** Opening Material provided block **

(** ** [Pool] *)

(** The constructor of a pool, [pgdb.NewPool(ctx, connString, logger, lazy)],
    which is in package [pgdb] and not among the sources, taken as given: it
    returns Go's [error] and the backend's next state, the state of the pool
    it has made when the error is nil.  The context and the logger are left
    out. *)
Class PgdbConnect (P : Type) : Type := {
  NewPool : string -> bool -> P -> option error * P
}.

(** The state of a test that [Pool] runs in.  [tb.Cleanup(pool.Close)] puts
    [pool.Close] among the test's cleanup functions; the closures of [Schema]
    are in [tb_cleanups], and each registered [pool.Close] is kept here with
    the number of cleanup functions registered before it, which is its place
    among them. *)
Record PoolTB : Type := mkPoolTB {
  ptb_tb : TB;
  ptb_closes : list nat
}.

(** A helper of the test's state alone, run in the state [Pool] runs in. *)
Definition onPoolTB {P A} (m : M TB A) : M (PoolTB * P) A := fun s =>
  let (r, tb') := m (ptb_tb (fst s)) in
  (r, (mkPoolTB tb' (ptb_closes (fst s)), snd s)).

(** A call on the backend, run in the state [Pool] runs in. *)
Definition onBackend {P A} (f : P -> A * P) : M (PoolTB * P) A := fun s =>
  let (a, p') := f (snd s) in (Returned a, (fst s, p')).

(** [tb.Cleanup(pool.Close)] *)
Definition CleanupClose {P} : M (PoolTB * P) unit := fun s =>
  let registered :=
    (length (tb_cleanups (ptb_tb (fst s))) + length (ptb_closes (fst s)))%nat in
  (Returned tt,
   (mkPoolTB (ptb_tb (fst s)) (registered :: ptb_closes (fst s)), snd s)).

(** [Pool] creates a new connection pool for testing.  The pool
    it returns is the backend's state after the call. *)
Definition Pool {P} `{PgdbConnect P} (opts : option PoolOpts) : M (PoolTB * P) unit :=
  onPoolTB testing.Helper ;;
  connString ← onPoolTB (PoolConnString opts) ;
  err ← onBackend (NewPool connString false) ;
  onPoolTB (require.NoError err) ;;
  CleanupClose ;;
  mret tt.

(** A backend that records the connection strings pools were asked for, each
    with its [lazy] flag, and refuses the ones in [refused]. *)
Record Connections : Type := mkConnections {
  refused : list string;
  asked : list (string * bool)
}.

#[export] Instance Connections_PgdbConnect : PgdbConnect Connections := {|
  NewPool cs lazy s :=
    (if existsb (String.eqb cs) (refused s)
     then Some (ErrNew "connection refused") else None,
     mkConnections (refused s) (asked s ++ (cs, lazy) :: nil)%list)
|}.

(** * Properties *)

Example ToLower_ascii :
  @Strings.ToLower Strings.ASCIIOnly "TestEnvData/Sub test" = "testenvdata/sub test".
Proof. reflexivity. Qed.

Example TableName_example :
  @TableName Strings.ASCIIOnly (newTB "TestEnvData/Sub test")
  = (Returned "testenvdata-sub-test", newTB "TestEnvData/Sub test").
Proof. reflexivity. Qed.

Example PoolConnString_example :
  PoolConnString (Some (mkPoolOpts true)) (newTB "TestX")
  = (Returned "postgres://readonly@127.0.0.1:5432/ferretdb?pool_min_conns=1", newTB "TestX").
Proof. reflexivity. Qed.

Example user_example :
  ConnString.user "postgres://readonly@127.0.0.1:5432/ferretdb?pool_min_conns=1" = Some "readonly"
  /\ ConnString.param "pool_min_conns" "postgres://readonly@127.0.0.1:5432/ferretdb?pool_min_conns=1" = Some "1".
Proof. split; reflexivity. Qed.

(** ** [PoolConnString] *)

Lemma PoolConnString_short (opts : option PoolOpts) (tb : TB) :
  tb_short tb = true ->
  PoolConnString opts tb
  = (Goexit, setSkipped (addLog (Logged "skipping in -short mode" nil) tb)).
Proof.
  intros Hs. unfold PoolConnString, mbind, M_bind, testing.Helper, testing.Short.
  cbn. rewrite Hs. reflexivity.
Qed.

Lemma PoolConnString_returns (opts : PoolOpts) (tb : TB) :
  tb_short tb = false ->
  PoolConnString (Some opts) tb = (Returned (connStringOf (roleUser opts)), tb).
Proof.
  intros Hs. unfold PoolConnString, mbind, M_bind, testing.Helper, testing.Short.
  cbn. rewrite Hs. cbn. destruct opts as [[|]]; reflexivity.
Qed.

Lemma PoolConnString_nil (tb : TB) :
  PoolConnString None tb = PoolConnString (Some newPoolOpts) tb.
Proof. reflexivity. Qed.

Lemma user_connStringOf_role (opts : PoolOpts) :
  ConnString.user (connStringOf (roleUser opts)) = Some (roleUser opts).
Proof. destruct opts as [[|]]; reflexivity. Qed.

Lemma param_connStringOf_role (opts : PoolOpts) :
  ConnString.param "pool_min_conns" (connStringOf (roleUser opts)) = Some "1".
Proof. destruct opts as [[|]]; reflexivity. Qed.

(** C6. For every options value, nil included, a connection string returned
    by [PoolConnString] has the user "readonly" exactly when [opts.ReadOnly]
    is true and the user "postgres" otherwise, and its [pool_min_conns]
    parameter is 1.  A string is returned, the test's state left as it was,
    unless the test binary runs with [-short], in which case the test is
    skipped. *)
Theorem PoolConnString_role_and_min_conns (opts : option PoolOpts) (tb : TB) :
  (forall cs tb', PoolConnString opts tb = (Returned cs, tb') ->
     cs = "postgres://" ++ (if readOnlyOf opts then "readonly" else "postgres")
            ++ "@127.0.0.1:5432/ferretdb?pool_min_conns=1"
     /\ (ConnString.user cs = Some "readonly" <-> readOnlyOf opts = true)
     /\ (ConnString.user cs = Some "postgres" <-> readOnlyOf opts = false)
     /\ ConnString.param "pool_min_conns" cs = Some "1")
  /\ (tb_short tb = false ->
      exists cs, PoolConnString opts tb = (Returned cs, tb))
  /\ (tb_short tb = true ->
      fst (PoolConnString opts tb) = Goexit
      /\ tb_skipped (snd (PoolConnString opts tb)) = true).
Proof.
  assert (Hopts : PoolConnString opts tb
                  = PoolConnString (Some (mkPoolOpts (readOnlyOf opts))) tb)
    by (destruct opts as [[ro]|]; reflexivity).
  rewrite Hopts. destruct (tb_short tb) eqn:Hs.
  - rewrite PoolConnString_short by exact Hs.
    split; [discriminate|]. split; [discriminate|]. intros _. split; reflexivity.
  - rewrite PoolConnString_returns by exact Hs.
    split; [|split; [intros _; eexists; reflexivity | discriminate]].
    intros cs tb' [= <- <-].
    rewrite user_connStringOf_role, param_connStringOf_role.
    destruct (readOnlyOf opts); cbn; repeat split; intros; congruence.
Qed.

Lemma PoolConnString_role_and_min_conns_witness :
  ConnString.user "postgres://readonly@127.0.0.1:5432/ferretdb?pool_min_conns=1"
  = Some "readonly"
  /\ exists cs,
       PoolConnString (Some (mkPoolOpts true)) (newTB "TestQuery")
       = (Returned cs, newTB "TestQuery").
Proof.
  destruct (PoolConnString_role_and_min_conns (Some (mkPoolOpts true)) (newTB "TestQuery"))
    as (Hcs & Hret & _).
  split.
  - apply (Hcs _ (newTB "TestQuery") eq_refl). reflexivity.
  - apply Hret. reflexivity.
Defined.

(** C10. A nil options pointer is treated exactly as the default options
    value: the call never panics, whatever the options and the test's state,
    it does on nil what it does on [new(PoolOpts)], and unless the test is
    skipped for [-short] it returns the connection string of the privileged
    user. *)
Theorem PoolConnString_nil_total (tb : TB) :
  PoolConnString None tb = PoolConnString (Some newPoolOpts) tb
  /\ (forall opts msg, fst (PoolConnString opts tb) <> Panic msg)
  /\ (tb_short tb = false ->
      PoolConnString None tb
      = (Returned "postgres://postgres@127.0.0.1:5432/ferretdb?pool_min_conns=1", tb)).
Proof.
  split; [apply PoolConnString_nil|]. split.
  - intros opts msg.
    assert (Hopts : PoolConnString opts tb
                    = PoolConnString (Some (default newPoolOpts opts)) tb)
      by (destruct opts; reflexivity).
    rewrite Hopts. destruct (tb_short tb) eqn:Hs.
    + rewrite PoolConnString_short by exact Hs. discriminate.
    + rewrite PoolConnString_returns by exact Hs. discriminate.
  - intros Hs. rewrite PoolConnString_nil, PoolConnString_returns by exact Hs.
    reflexivity.
Qed.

** Closing Material provided block **

● What you will do: What is asked for is an exact copy of the lines above from the one containing "destruct (readOnlyOf opts);" through the one containing "(** C10. A nil", and only those.

● Answer for the task:
    destruct (readOnlyOf opts); cbn; repeat split; intros; congruence.
Qed.

Lemma PoolConnString_role_and_min_conns_witness :
  ConnString.user "postgres://readonly@127.0.0.1:5432/ferretdb?pool_min_conns=1"
  = Some "readonly"
  /\ exists cs,
       PoolConnString (Some (mkPoolOpts true)) (newTB "TestQuery")
       = (Returned cs, newTB "TestQuery").
Proof.
  destruct (PoolConnString_role_and_min_conns (Some (mkPoolOpts true)) (newTB "TestQuery"))
    as (Hcs & Hret & _).
  split.
  - apply (Hcs _ (newTB "TestQuery") eq_refl). reflexivity.
  - apply Hret. reflexivity.
Defined.

(** C10. A nil options pointer is treated exactly as the default options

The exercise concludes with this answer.